Exercise directions: Set down the line containing "let major := f_div" and every line that follows it in the listing below, exactly as written and with nothing added.

Material for this exercise:
(* ===== verification/IsoValidators.v ===== *)
(** * Financial identifiers and currencies (crates/nexus-iso: validators.rs,
    currency.rs)

    Text is bytes; [to_uppercase] is modelled on ASCII text.  The regex crate is
    a parameter ([RegexLib]), called with the patterns of the source.  Amounts
    are converted on the doubles of Float. *)
From stdpp Require Import base numbers list gmap strings.
From Stdlib Require Import ZArith Lia.
From S2P Require Import Prelude Slices Text Float Iso8583.
#[local] Open Scope Z_scope.

(** [Regex::new(pattern).unwrap().is_match(text)] *)
Class RegexLib := is_match : string -> list Z -> bool.

Definition IBAN_REGEX : string := "^[A-Z]{2}[0-9]{2}[A-Z0-9]{4}[0-9]{7}([A-Z0-9]?){0,16}$".
Definition BIC_REGEX : string := "^[A-Z]{4}[A-Z]{2}[A-Z0-9]{2}([A-Z0-9]{3})?$".
Definition LEI_REGEX : string := "^[A-Z0-9]{4}00[A-Z0-9]{12}[0-9]{2}$".

Definition to_uppercase (s : list Z) : list Z := ascii_upper <$> s.

(** ** ISO 7064 mod 97-10 *)

(** [c.to_string()] of a digit, [((c as u8) - b'A' + 10).to_string()] of another *)
Definition expand (c : Z) : list Z :=
  if is_ascii_digit c then [c] else decimal ((c - 65 + 10) mod 256).
Definition numeric (s : list Z) : list Z := concat (expand <$> s).

(** [chunks(7)] *)
Fixpoint chunks7 (fuel : nat) (l : list Z) : list (list Z) :=
  match fuel with
  | O => []
  | S fuel => match l with [] => [] | _ => take 7 l :: chunks7 fuel (drop 7 l) end
  end.
(** [remainder = format!("{}{}", remainder, s).parse().unwrap() % 97] *)
Definition mod97_step (remainder : Z) (chunk : list Z) : outcome IsoError Z :=
  num ← unwrap (parse_uint 10 (B64 - 1) (decimal remainder ++ chunk)%list);
  Ok (num mod 97).
Definition mod97 (numeric : list Z) : outcome IsoError Z :=
  for_each mod97_step (chunks7 (length numeric) numeric) 0.

(** ** IBAN *)
Definition country_table : list (string * nat) :=
  [("AD", 24); ("AE", 23); ("AL", 28); ("AT", 20); ("AZ", 28); ("BA", 20);
   ("BE", 16); ("BG", 22); ("BH", 22); ("BI", 27); ("BR", 29); ("BY", 28);
   ("CH", 21); ("CR", 22); ("CY", 28); ("CZ", 24); ("DE", 22); ("DJ", 27);
   ("DK", 18); ("DO", 28); ("EE", 20); ("EG", 29); ("ES", 24); ("FI", 18);
   ("FK", 18); ("FO", 18); ("FR", 27); ("GB", 22); ("GE", 22); ("GI", 23);
   ("GL", 18); ("GR", 27); ("GT", 28); ("HR", 21); ("HU", 28); ("IE", 22);
   ("IL", 23); ("IQ", 23); ("IS", 26); ("IT", 27); ("JO", 30); ("KW", 30);
   ("KZ", 20); ("LB", 28); ("LC", 32); ("LI", 21); ("LT", 20); ("LU", 20);
   ("LV", 21); ("LY", 25); ("MC", 27); ("MD", 24); ("ME", 22); ("MK", 19);
   ("MN", 20); ("MR", 27); ("MT", 31); ("MU", 30); ("NI", 32); ("NL", 18);
   ("NO", 15); ("OM", 23); ("PK", 24); ("PL", 28); ("PS", 29); ("PT", 25);
   ("QA", 29); ("RO", 24); ("RS", 22); ("RU", 33); ("SA", 24); ("SC", 31);
   ("SD", 18); ("SE", 24); ("SI", 19); ("SK", 24); ("SM", 27); ("SO", 23);
   ("ST", 25); ("SV", 28); ("TL", 23); ("TN", 24); ("TR", 26); ("UA", 29);
   ("VA", 22); ("VG", 24); ("XK", 20)]%nat.
Definition country_lengths : gmap (list Z) nat :=
  list_to_map ((fun entry => (bytes_of entry.1, entry.2)) <$> country_table).

(** [if let Some(&expected_len) = country_lengths.get(country)] *)
Definition country_length_ok (country : list Z) (len : nat) : bool :=
  match country_lengths !! country with
  | Some expected_len => bool_decide (len = expected_len)
  | None => true
  end.

Section validators.
Context `{RegexLib}.

Definition validate_iban (iban : list Z) : outcome IsoError () :=
  let iban := to_uppercase (filter (fun c => c <> 32 /\ c <> 45) iban) in
  if negb (is_match IBAN_REGEX iban) then Err (ValidationFailed "Invalid IBAN format") else
  country ← slice iban 0 2;
  if negb (country_length_ok country (length iban))
  then
    let expected_len := default 0%nat (country_lengths !! country) in
    Err (ValidationFailed ("IBAN length mismatch for " +:+ string_of country +:+ ": expected "
           +:+ show (Z.of_nat expected_len) +:+ ", got " +:+ show (Z.of_nat (length iban))))
  else
    tail ← slice_from iban 4;
    head ← slice iban 0 4;
    remainder ← mod97 (numeric (tail ++ head)%list);
    if negb (remainder =? 1) then Err (ValidationFailed "Invalid IBAN checksum") else Ok ().

(** ** BIC *)
Definition VALID_CODES : list string :=
  ["AD"; "AE"; "AF"; "AG"; "AL"; "AM"; "AO"; "AR"; "AT"; "AU"; "AZ"; "BA";
   "BB"; "BD"; "BE"; "BF"; "BG"; "BH"; "BI"; "BJ"; "BM"; "BN"; "BO"; "BR";
   "BS"; "BT"; "BW"; "BY"; "BZ"; "CA"; "CD"; "CF"; "CG"; "CH"; "CI"; "CL";
   "CM"; "CN"; "CO"; "CR"; "CU"; "CV"; "CY"; "CZ"; "DE"; "DJ"; "DK"; "DM";
   "DO"; "DZ"; "EC"; "EE"; "EG"; "ER"; "ES"; "ET"; "FI"; "FJ"; "FR"; "GA";
   "GB"; "GD"; "GE"; "GH"; "GM"; "GN"; "GQ"; "GR"; "GT"; "GW"; "GY"; "HK";
   "HN"; "HR"; "HT"; "HU"; "ID"; "IE"; "IL"; "IN"; "IQ"; "IR"; "IS"; "IT";
   "JM"; "JO"; "JP"; "KE"; "KG"; "KH"; "KI"; "KM"; "KN"; "KP"; "KR"; "KW";
   "KZ"; "LA"; "LB"; "LC"; "LI"; "LK"; "LR"; "LS"; "LT"; "LU"; "LV"; "LY";
   "MA"; "MC"; "MD"; "ME"; "MG"; "MK"; "ML"; "MM"; "MN"; "MO"; "MR"; "MT";
   "MU"; "MV"; "MW"; "MX"; "MY"; "MZ"; "NA"; "NE"; "NG"; "NI"; "NL"; "NO";
   "NP"; "NR"; "NZ"; "OM"; "PA"; "PE"; "PG"; "PH"; "PK"; "PL"; "PT"; "PW";
   "PY"; "QA"; "RO"; "RS"; "RU"; "RW"; "SA"; "SB"; "SC"; "SD"; "SE"; "SG";
   "SI"; "SK"; "SL"; "SM"; "SN"; "SO"; "SR"; "SS"; "ST"; "SV"; "SY"; "SZ";
   "TD"; "TG"; "TH"; "TJ"; "TL"; "TM"; "TN"; "TO"; "TR"; "TT"; "TV"; "TW";
   "TZ"; "UA"; "UG"; "US"; "UY"; "UZ"; "VA"; "VC"; "VE"; "VN"; "VU"; "WS";
   "XK"; "YE"; "ZA"; "ZM"; "ZW"].
Definition is_valid_country_code (code : list Z) : bool :=
  bool_decide (code ∈ bytes_of <$> VALID_CODES).

Definition validate_bic (bic : list Z) : outcome IsoError () :=
  let bic := to_uppercase bic in
  if negb (is_match BIC_REGEX bic) then Err (ValidationFailed "Invalid BIC format") else
  country ← slice bic 4 6;
  if negb (is_valid_country_code country)
  then Err (ValidationFailed ("Invalid country code in BIC: " +:+ string_of country))
  else Ok ().

(** ** LEI *)
Definition validate_lei (lei : list Z) : outcome IsoError () :=
  let lei := to_uppercase lei in
  if bool_decide (length lei <> 20%nat)
  then Err (ValidationFailed ("LEI must be 20 characters, got " +:+ show (Z.of_nat (length lei)))) else
  if negb (is_match LEI_REGEX lei) then Err (ValidationFailed "Invalid LEI format") else
  remainder ← mod97 (numeric lei);
  if negb (remainder =? 1) then Err (ValidationFailed "Invalid LEI checksum") else Ok ().

(** ** Card numbers *)

(** One pass of the Luhn loop over the digits from the right *)
Definition luhn_step (state : Z * bool) (c : Z) : Z * bool :=
  let '(sum, double) := state in
  let digit := c - 48 in
  let digit := if double : bool then let d := digit * 2 in if 9 <? d then d - 9 else d else digit in
  (sum + digit, negb double).
Definition luhn_sum (card : list Z) : Z := (foldl luhn_step (0, false) (rev card)).1.

Definition validate_card_number (card : list Z) : outcome IsoError () :=
  let card := filter is_ascii_digit card in
  if (length card <? 13)%nat || (19 <? length card)%nat
  then Err (ValidationFailed ("Card number must be 13-19 digits, got " +:+ show (Z.of_nat (length card))))
  else if negb (luhn_sum card mod 10 =? 0)
  then Err (ValidationFailed "Invalid card number checksum")
  else Ok ().

(** [card[0..n].parse().ok()?]: the slice panics when it is out of range. *)
Definition prefix_number (card : list Z) (n : nat) : outcome IsoError (option Z) :=
  prefix ← slice card 0 n; Ok (parse_uint 10 (2 ^ 32 - 1) prefix).
Definition in_inclusive (lo hi x : Z) : bool := (lo <=? x) && (x <=? hi).

Definition get_card_network (card : list Z) : outcome IsoError (option string) :=
  let card := filter is_ascii_digit card in
  if (length card <? 6)%nat then Ok None else
  prefix2 ← prefix_number card 2;
  prefix4 ← prefix_number card 4;
  prefix6 ← prefix_number card 6;
  match prefix2, prefix4, prefix6 with
  | Some prefix2, Some prefix4, Some _ =>
      if starts_with card [52] then Ok (Some "Visa")
      else if in_inclusive 51 55 prefix2 || in_inclusive 2221 2720 prefix4 then Ok (Some "Mastercard")
      else if (prefix2 =? 34) || (prefix2 =? 37) then Ok (Some "American Express")
      else if (prefix4 =? 6011) || (prefix2 =? 65) then Ok (Some "Discover")
      else
        prefix3 ← prefix_number card 3;
        match prefix3 with
        | None => Ok None
        | Some prefix3 =>
            if in_inclusive 644 649 prefix3 then Ok (Some "Discover")
            else if in_inclusive 3528 3589 prefix4 then Ok (Some "JCB")
            else if in_inclusive 300 305 prefix3 || (prefix2 =? 36) || (prefix2 =? 38)
            then Ok (Some "Diners Club")
            else if prefix2 =? 62 then Ok (Some "UnionPay")
            else Ok None
        end
  | _, _, _ => Ok None
  end.

(** [IdentifierValidator::validate] *)
Definition validate (identifier_type value : list Z) : outcome IsoError () :=
  let kind := to_uppercase identifier_type in
  if bool_decide (kind = bytes_of "IBAN") then validate_iban value
  else if bool_decide (kind = bytes_of "BIC") || bool_decide (kind = bytes_of "SWIFT") then validate_bic value
  else if bool_decide (kind = bytes_of "LEI") then validate_lei value
  else if bool_decide (kind = bytes_of "PAN") || bool_decide (kind = bytes_of "CARD")
  then validate_card_number value
  else Err (UnknownMessageType ("Unknown identifier type: " +:+ string_of identifier_type)).
End validators.

(** ** Currencies *)
Record Currency := mkCurrency {
  cur_code : string;
  cur_numeric : string;
  cur_decimals : Z;
  cur_name : string
}.
Definition currencies : list Currency :=
  [mkCurrency "AED" "784" 2 "UAE Dirham"; mkCurrency "AUD" "036" 2 "Australian Dollar";
   mkCurrency "BRL" "986" 2 "Brazilian Real"; mkCurrency "CAD" "124" 2 "Canadian Dollar";
   mkCurrency "CHF" "756" 2 "Swiss Franc"; mkCurrency "CNY" "156" 2 "Chinese Yuan";
   mkCurrency "EUR" "978" 2 "Euro"; mkCurrency "GBP" "826" 2 "British Pound";
   mkCurrency "HKD" "344" 2 "Hong Kong Dollar"; mkCurrency "INR" "356" 2 "Indian Rupee";
   mkCurrency "JPY" "392" 0 "Japanese Yen"; mkCurrency "KRW" "410" 0 "South Korean Won";
   mkCurrency "MXN" "484" 2 "Mexican Peso"; mkCurrency "NOK" "578" 2 "Norwegian Krone";
   mkCurrency "NZD" "554" 2 "New Zealand Dollar"; mkCurrency "PLN" "985" 2 "Polish Zloty";
   mkCurrency "RUB" "643" 2 "Russian Ruble"; mkCurrency "SEK" "752" 2 "Swedish Krona";
   mkCurrency "SGD" "702" 2 "Singapore Dollar"; mkCurrency "THB" "764" 2 "Thai Baht";
   mkCurrency "TRY" "949" 2 "Turkish Lira"; mkCurrency "USD" "840" 2 "US Dollar";
   mkCurrency "ZAR" "710" 2 "South African Rand"; mkCurrency "XBT" "000" 8 "Bitcoin";
   mkCurrency "XET" "000" 18 "Ethereum"].
Definition CURRENCIES : gmap (list Z) Currency :=
  list_to_map ((fun c => (bytes_of (cur_code c), c)) <$> currencies).

Definition get_currency (code : list Z) : option Currency := CURRENCIES !! to_uppercase code.
(** [values().find(...)]: in the order of the hash table *)
Definition get_currency_by_numeric `{HashOrder} (numeric : list Z) : option Currency :=
  snd <$> list_find (fun c => bytes_of (cur_numeric c) = numeric) (values CURRENCIES).
Definition is_valid_currency (code : list Z) : bool :=
  bool_decide (is_Some (CURRENCIES !! to_uppercase code)).

(** [10_f64.powi(c.decimals as i32)] *)
Definition unit_of (c : Currency) : f64 := f_powi (f_of 10) (cur_decimals c).
Definition minor_to_major (amount : Z) (currency : list Z) : option f64 :=
  c ← get_currency currency;
  Some (f_div (f_of amount) (unit_of c)).
Definition major_to_minor (amount : f64) (currency : list Z) : option Z :=
  c ← get_currency currency;
  Some (f_to_i64 (f_round (f_mul amount (unit_of c)))).
Definition format_amount (amount : Z) (currency : list Z) : option (list Z) :=
  c ← get_currency currency;
  let major := f_div (f_of amount) (unit_of c) in
  Some (f_display (Z.to_nat (cur_decimals c)) major ++ 32 :: bytes_of (cur_code c))%list.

Result of this task:
  let major := f_div (f_of amount) (unit_of c) in
  Some (f_display (Z.to_nat (cur_decimals c)) major ++ 32 :: bytes_of (cur_code c))%list.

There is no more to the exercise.